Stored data

(** * WandererKills WebSocket client (examples/websocket_client.py)

    A shallow embedding of the [WandererKillsClient] class: the session
    object, the websocket it owns, the values produced by [json.loads],
    the exceptions the methods raise and the records they hand to the
    logger.  Every method is a computation over an explicit [world]; the
    theorems at the end of the file are stated on these computations. *)

From Stdlib Require Import ZArith String Ascii List Sorted Floats Lia.
From stdpp Require Import base gmap sets list strings.

Local Open Scope string_scope.
Local Open Scope list_scope.
Local Open Scope Z_scope.

(** ** Python values

    What [json.loads] can return, and what the client builds before
    [json.dumps]: [None], booleans, integers, floats, strings, lists and
    dictionaries.  A dictionary keeps its insertion order, which is what
    iterating over it observes. *)

#[warnings="-register-all"]
Inductive pyval : Type :=
| PyNone
| PyBool (b : bool)
| PyInt (n : Z)
| PyFloat (x : float)
| PyStr (s : string)
| PyList (items : list pyval)
| PyDict (entries : list (string * pyval)).

(** Exceptions.  [Exception msg] is a bare [raise Exception(...)] of the
    client; the others are raised by Python itself or by the libraries. *)

Inductive exception_message : Type :=
| NotConnectedToWebSocket
| FailedToJoinChannel (response_data : pyval).

Inductive exn : Type :=
| Exception (msg : exception_message)
| ConnectionClosed
| JSONDecodeError
| AttributeError
| KeyError (key : string)
| TypeError
| OSError.

(** [except ConnectionClosed] and [except json.JSONDecodeError] select one
    class; [except Exception] selects every exception above. *)

Definition is_ConnectionClosed (e : exn) : bool :=
  match e with ConnectionClosed => true | _ => false end.

Definition is_JSONDecodeError (e : exn) : bool :=
  match e with JSONDecodeError => true | _ => false end.

Definition is_Exception (e : exn) : bool := true.

(** ** Logging

    One constructor per call of [logger] in the source, carrying the
    values interpolated in its format string. *)

Inductive level : Type := DEBUG | INFO | WARNING | ERROR.

Inductive log_message : Type :=
| LogConnecting (uri : string)
| LogConnected
| LogSubscriptionId (subscription_id : pyval)
| LogConnectionFailed (e : exn)
| LogConnectionClosed
| LogDecodeFailed (e : exn)
| LogHandlerError (e : exn)
| LogListenerError (e : exn)
| LogNewKillmails (system_id : pyval)
| LogKillmailCount (count : nat)
| LogTimestamp (timestamp : pyval)
| LogKillmail (i : Z) (killmail_id : pyval)
| LogVictim (victim_name ship_name : pyval)
| LogAttackers (count : nat)
| LogKillCount (system_id count : pyval)
| LogCommandOk (ref response : pyval)
| LogCommandFailed (ref response : pyval)
| LogSubscribed (system_ids : list Z)
| LogTotalSubscriptions (count : nat)
| LogUnsubscribed (system_ids : list Z)
| LogRemainingSubscriptions (count : nat)
| LogDisconnected.

(** ** The websocket

    The connection object returned by [websockets.connect].  [sent] holds
    the dictionaries whose [json.dumps] text was written to the peer, in
    order; [inbox] holds the text frames received and not yet read;
    [closed] is set once the connection is closed, by either side. *)

Record transport : Type := Transport {
  uri : string;
  closed : bool;
  sent : list pyval;
  inbox : list string
}.

(** ** The session object *)

Record WandererKillsClient : Type := Client {
  server_url : string;
  websocket : option transport;
  subscriptions : gset Z;
  subscription_id : pyval;
  running : bool
}.

(** What the next call of [websockets.connect] meets: a failure, or a peer
    that accepts and has these frames on the way (and may already have
    closed behind them). *)

Inductive dial : Type :=
| Refused (e : exn)
| Accepted (peer_closed : bool) (frames : list string).

(** The world a method runs in: the session, the peers to come, the
    records given to the logger, and the number of receive-loop tasks
    handed to [asyncio.create_task]. *)

Record world : Type := World {
  self : WandererKillsClient;
  net : list dial;
  logged : list (level * log_message);
  tasks : nat
}.

(** ** Outcomes and the method monad

    A call returns, raises, or never resumes from an [await] ([Pending]).
    [Unfinished] marks an exhausted iteration budget of a modelled loop. *)

Inductive outcome (A : Type) : Type :=
| Returned (a : A)
| Raised (e : exn)
| Pending
| Unfinished.

Arguments Returned {A} a.
Arguments Raised {A} e.
Arguments Pending {A}.
Arguments Unfinished {A}.

Definition M (A : Type) : Type := world -> world * outcome A.

#[global] Instance M_ret : MRet M := fun A a w => (w, Returned a).

#[global] Instance M_bind : MBind M := fun A B f m w =>
  match m w with
  | (w', Returned a) => f a w'
  | (w', Raised e) => (w', Raised e)
  | (w', Pending) => (w', Pending)
  | (w', Unfinished) => (w', Unfinished)
  end.

Definition raise {A : Type} (e : exn) : M A := fun w => (w, Raised e).

(** [try: body  except <classes selected by handles>: handler e] *)
Definition try_except {A : Type} (body : M A) (handler : exn -> option (M A)) : M A :=
  fun w =>
    match body w with
    | (w', Raised e) =>
        match handler e with
        | Some h => h w'
        | None => (w', Raised e)
        end
    | r => r
    end.

(** [try: body  finally: cleanup] : the cleanup runs when the body returns
    or raises; a body that never resumes never reaches it. *)
Definition try_finally {A : Type} (body : M A) (cleanup : M unit) : M A :=
  fun w =>
    match body w with
    | (w', Returned a) =>
        match cleanup w' with
        | (w'', Returned _) => (w'', Returned a)
        | (w'', Raised e) => (w'', Raised e)
        | (w'', Pending) => (w'', Pending)
        | (w'', Unfinished) => (w'', Unfinished)
        end
    | (w', Raised e) =>
        match cleanup w' with
        | (w'', Returned _) => (w'', Raised e)
        | (w'', Raised e') => (w'', Raised e')
        | (w'', Pending) => (w'', Pending)
        | (w'', Unfinished) => (w'', Unfinished)
        end
    | r => r
    end.

(** Reading and writing the fields of [self]. *)

Definition get_self : M WandererKillsClient := fun w => (w, Returned (self w)).

Definition put_self (c : WandererKillsClient) : M unit := fun w =>
  (World c (net w) (logged w) (tasks w), Returned tt).

Definition set_websocket (ws : option transport) : M unit :=
  c ← get_self;
  put_self (Client (server_url c) ws (subscriptions c) (subscription_id c) (running c)).

Definition set_subscriptions (s : gset Z) : M unit :=
  c ← get_self;
  put_self (Client (server_url c) (websocket c) s (subscription_id c) (running c)).

Definition set_subscription_id (v : pyval) : M unit :=
  c ← get_self;
  put_self (Client (server_url c) (websocket c) (subscriptions c) v (running c)).

Definition set_running (b : bool) : M unit :=
  c ← get_self;
  put_self (Client (server_url c) (websocket c) (subscriptions c) (subscription_id c) b).

(** [logger.debug / info / warning / error] *)
Definition logger (l : level) (m : log_message) : M unit := fun w =>
  (World (self w) (net w) (logged w ++ [(l, m)]) (tasks w), Returned tt).

(** [asyncio.create_task(self._listen_for_messages())] : the task is
    scheduled, it does not run inside the caller. *)
Definition create_task_listener : M unit := fun w =>
  (World (self w) (net w) (logged w) (S (tasks w)), Returned tt).

(** ** Python operations on values *)

Fixpoint dict_lookup (key : string) (entries : list (string * pyval)) : option pyval :=
  match entries with
  | [] => None
  | (k, v) :: rest => if String.eqb k key then Some v else dict_lookup key rest
  end.

(** [v.get(key, dflt)] : only a dictionary has the method. *)
Definition py_get_default (v : pyval) (key : string) (dflt : pyval) : M pyval :=
  match v with
  | PyDict entries => mret (default dflt (dict_lookup key entries))
  | _ => raise AttributeError
  end.

(** [v.get(key)] *)
Definition py_get (v : pyval) (key : string) : M pyval := py_get_default v key PyNone.

(** [v[key]] with a string key. *)
Definition py_getitem (v : pyval) (key : string) : M pyval :=
  match v with
  | PyDict entries =>
      match dict_lookup key entries with
      | Some x => mret x
      | None => raise (KeyError key)
      end
  | _ => raise TypeError
  end.

(** [len(v)] *)
Definition py_len (v : pyval) : M nat :=
  match v with
  | PyList items => mret (length items)
  | PyDict entries => mret (length entries)
  | PyStr s => mret (String.length s)
  | _ => raise TypeError
  end.

(** The elements a [for] loop over [v] visits: the items of a list, the
    keys of a dictionary, the characters of a string. *)
Definition py_iter (v : pyval) : M (list pyval) :=
  match v with
  | PyList items => mret items
  | PyDict entries => mret (map (fun kv => PyStr (fst kv)) entries)
  | PyStr s => mret (map (fun c => PyStr (String c EmptyString)) (list_ascii_of_string s))
  | _ => raise TypeError
  end.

Try it
Among the lines of the entries, count those containing the string "Open" and give only the number.

Exercise solution
3